Quase quatro anos depois do desaparecimento de 43 estudantes em Ayotzinapa, no México, em setembro de 2014, a Comissão Interamericana de Direitos Humanos (CIDH) criticou hoje (6) a investigação da Procuradoria-Geral da República mexicana sobre o caso. Segundo a comissão, houve "graves irregularidades", como omissão na investigação de agentes públicos, além da adoção, pelo Estado mexicano, de uma versão não "aprofundada" sobre desaparecimento dos jovens.
A conclusão é parte de um relatório apresentado nesta quarta-feira sobre o trabalho, o chamado Mecanismo Especial de Acompanhamento Assunto Ayotzinapa, um grupo criado pela CIDH há dois anos para acompanhar o andamento das investigações. "A Comissão conclui que persistem sérios desafios e obstáculos que devem ser superados para alcançar a verdade, a justiça e a reparação", diz o texto.
A CIDH observou qu,e nas investigações coordenadas pela Procuradoria do México, não há "uma linha de investigação que esteja apurando um suposto envolvimento do Exército, da Polícia Federal e da municipal, autoridades estaduais e funcionários do governo - por ação ou omissão no desaparecimento forçado dos jovens, ocorrido entre 26 e 27 de Setembro de 2014”.
Versão contestada
Segundo o documento, a tese do governo de que os estudantes haviam sido assassinados e incinerados não encerra o caso.
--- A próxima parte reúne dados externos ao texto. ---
Lemma inhash_fresh k : (k < NR_HASH)%nat -> b ∉ ch k.
Proof. intros Hk Hb. by destruct (hr_mem _ _ _ _ Hr k b Hk Hb) as (v & _ & _ & _ & []). Qed.
Lemma inhash_head : head (ch kb) <> Some b.
Proof. intros H%head_elem. by apply (inhash_fresh kb); [apply hash_lt|]. Qed.
Lemma inhash_lookup i y : bs !! i = Some y -> exists v, (hview <$> bs') !! i = Some v /\ h_dev v = b_dev y /\
  h_blk v = b_blocknr y /\ (i <> b -> h_next v = b_next y) /\ (i <> b -> head (ch kb) <> Some i -> h_prev v = b_prev y).
Proof.
  intros Hy. unfold bs'. rewrite list_lookup_fmap, hash_inserted_lookup, Hy by apply inhash_head.
  eexists. split; [done|]. split_and!; [done..| |].
  - intros Hi. cbn. by rewrite decide_False.
  - intros Hi Hi'. cbn. by rewrite !decide_False.
Qed.

Lemma inhash_valid k i : (k < NR_HASH)%nat -> i ∈ ch k -> i <> b /\ is_Some (bs !! i).
Proof. intros Hk Hi. split; [intros ->; by apply (inhash_fresh k)|by eapply hash_rep_lt]. Qed.
Lemma inhash_chain k : (k < NR_HASH)%nat -> chain (nx (hview <$> bs')) (pv (hview <$> bs')) (ch_inserted k).
Proof.
  intros Hk. pose proof (hash_lt (b_dev x) (b_blocknr x)) as Hkb. fold kb in Hkb. unfold ch_inserted.
  assert (forall i, i ∈ ch k -> nx (hview <$> bs') i = nx (hview <$> bs) i) as HN.
  { intros i Hi. destruct (inhash_valid k i Hk Hi) as [Hib [y Hy]]. destruct (inhash_lookup i y Hy) as (v & Hv & _ & _ & Hn & _).
    unfold nx. rewrite Hv, list_lookup_fmap, Hy. by apply Hn. }
  case_decide as Hd'.
  + subst k. apply (chain_cons (nx (hview <$> bs)) (pv (hview <$> bs))); try done.
    * by apply inhash_fresh.
    * by apply (hr_nodup _ _ _ _ Hr).
    * by apply (hr_chain _ _ _ _ Hr).
    * unfold nx, bs'. rewrite list_lookup_fmap, hash_inserted_lookup, Hx by apply inhash_head. cbn. by rewrite decide_True.
    * unfold pv, bs'. rewrite list_lookup_fmap, hash_inserted_lookup, Hx by apply inhash_head. cbn. by rewrite decide_True.
    * intros i Hi. destruct (inhash_valid kb i Hk Hi) as [Hib [y Hy]]. unfold pv, bs'.
      rewrite !list_lookup_fmap, hash_inserted_lookup, Hy by apply inhash_head. cbn. by rewrite (decide_False (P := i = b)).
  + apply (chain_same (nx (hview <$> bs)) (pv (hview <$> bs))); [by apply (hr_chain _ _ _ _ Hr)| |by apply (hr_nodup _ _ _ _ Hr)].
    intros i Hi. split; [auto|]. destruct (inhash_valid k i Hk Hi) as [Hib [y Hy]].
    destruct (inhash_lookup i y Hy) as (v & Hv & _ & _ & _ & Hp). unfold pv. rewrite Hv, list_lookup_fmap, Hy.
    apply Hp; [done|]. intros Hi'%head_elem.
    destruct (hr_mem _ _ _ _ Hr k i Hk Hi) as (w & Hw & _ & Hh & _).
    destruct (hr_mem _ _ _ _ Hr kb i Hkb Hi') as (w' & Hw' & _ & Hh' & _). congruence.
Qed.
Lemma inhash_rep : hash_rep (hview <$> bs') (<[kb := Some b]> tbl) ch_inserted None.
Proof.
  pose proof (hash_lt (b_dev x) (b_blocknr x)) as Hkb. fold kb in Hkb. pose proof (hr_len _ _ _ _ Hr) as Hlen.
  constructor; [| |apply inhash_chain|..]; unfold ch_inserted.
  - by rewrite length_insert.
  - intros k Hk. case_decide as Hd'; [subst k; apply list_lookup_insert_eq; lia|].
    rewrite list_lookup_insert_ne by done. by apply (hr_head _ _ _ _ Hr).
  - intros k Hk. case_decide as Hd'; [apply NoDup_cons; subst k; split; [by apply inhash_fresh|]|]; by apply (hr_nodup _ _ _ _ Hr).
  - intros k i Hk Hi. assert (i = b /\ k = kb \/ i ∈ ch k) as [[-> ->]|Hi'].
    { case_decide as Hd'; [|by right]. apply elem_of_cons in Hi as [->|Hi]; [by left|by right]. }
    + destruct (inhash_lookup b x Hx) as (v & Hv & Hdv & Hbv & _). exists v. by rewrite Hdv, Hbv.
    + destruct (hr_mem _ _ _ _ Hr k i Hk Hi') as (w & Hw & Hdw & Hhw & _). rewrite list_lookup_fmap in Hw.
      destruct (bs !! i) as [y|] eqn:Hy; [|done]. injection Hw as <-.
      destruct (inhash_lookup i y Hy) as (v & Hv & Hdv & Hbv & _). exists v. by rewrite Hdv, Hbv.
  - intros i v' Hv' _. assert (is_Some (bs !! i)) as [y Hy].
    { unfold bs' in Hv'. rewrite list_lookup_fmap, hash_inserted_lookup in Hv' by apply inhash_head.
      destruct (bs !! i); [eauto|done]. }
    destruct (inhash_lookup i y Hy) as (v & Hv & Hdv & Hbv & Hn & Hp). rewrite Hv' in Hv. injection Hv as <-.
    rewrite Hdv, Hbv. destruct (decide (i = b)) as [->|Hib].
    + assert (y = x) as -> by congruence. rewrite (proj2 (Z.eqb_neq _ _) Hd). fold kb.
      rewrite decide_True by done. by left.
    + assert ((hview <$> bs) !! i = Some (hview y)) as HV by (by rewrite list_lookup_fmap, Hy).
      pose proof (hr_in _ _ _ _ Hr i _ HV ltac:(congruence)) as Hin. cbn [hview h_dev h_blk h_next h_prev] in Hin.
      case_match eqn:Hz; [|case_decide; [by right|done]].
      rewrite Hn, Hp; [done|done| |done]. intros Hi%head_elem.
      destruct (hr_mem _ _ _ _ Hr kb i Hkb Hi) as (w & Hw & Hdw & _). rewrite HV in Hw. injection Hw as <-.
      by apply Z.eqb_eq in Hz.
Qed.
End Inhash.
Primeiro, porque não houve investigações a fundo para verificar envolvimento de agentes públicos, segundo, porque os argumentos usados pelo estado carecem de mais "profundidade".
O mecanismo de investigação da CIDH para o caso pediu que as autoridades mexicanas mudem a narrativa das investigações, para seguir novas linhas na apuração do caso.
A Corte Interamericana já havia ordenado a criação de uma comissão de investigação da verdade e da justiça, composta de representantes das vítimas, da Comissão Nacional de Direitos Humanos e do Ministério Público da Federação.
Parentes dos estudantes acusam o sistema judicial mexicano de direcionar as investigações para "ocultar" o possível envolvimento de agentes da Polícia Federal, do Exército e até mesmo nos níveis do Executivo. A CDIH considera a versão apresentada pela Procuradoria-Geral mexicana "pouco credível e mantida à custa de ignorar os fatos".
A CDIH enfatizou ainda que as investigações da PGR permanecem "fragmentadas" e que diferentes pesquisas não foram integradas para que se chegasse àa verdade sobre o caso. Além disso, há investigações incompletas sobre a polícia federal, o Exército e a polícia local. O relatório cobra ainda do governo mexicano adequada assistência às famílias das vítimas.
O caso
Na noite de 26 de setembro de 2014, estudantes de uma escola rural de Ayotzinapa deslocavam-se em um ônibus, da escola à cidade de Iguala, estado de Guerreiro, Sul do México. Eles haviam sequestrado o ônibus, uma prática comum entre os estudantes da zona rural mexicana e na escola, conhecida por sua ideologia de esquerda.
Os estudantes, em sua maioria, calouros, embarcaram no ônibus e participaram do "sequestro" para arrecadar fundos e tentar usar o veículo em um protesto que seria realizado na cidade do México, em outubro.
Segundo as investigações, o ônibus foi parado por policiais militares do munícipio de Iguala. Três estudantes foram assassinados após disparos da polícia contra o ônibus. O veículo foi então conduzido pela polícia, e os estudantes que estavam dentro do ônibus desapareceram.
A versão da Procuradoria é de que eles foram entregues pelos policiais municipais ao cartel do narcotráfico Guerreros Unidos, que os teria matado e incinerado os corpos. Esta versão foi rejeitada porque não há evidência de que um fogo intenso (para queima de 43 corpos) tenha sido usado na região apontada. Somente um corpo foi identificado, o de Alexander Mora, em um rio.
Segundo a versão oficial, o ex-prefeito de Iguala, José Luís Abarca, ordenou o ataque porque temia que os estudantes causassem distúrbios durante um discurso de sua esposa. Os estudantes teriam sido confundidos pelo cartel Guerreros Unidos com Los Rojos, uma facção rival do grupo.
As investigações mostraram que o ônibus sequestrado transportava heroína e não foi possível determinar se os estudantes sabiam da existência da droga, nem há investigações suficientes sobre a relação entre a polícia militar, que parou o ônibus e integrantes de carteis de drogas.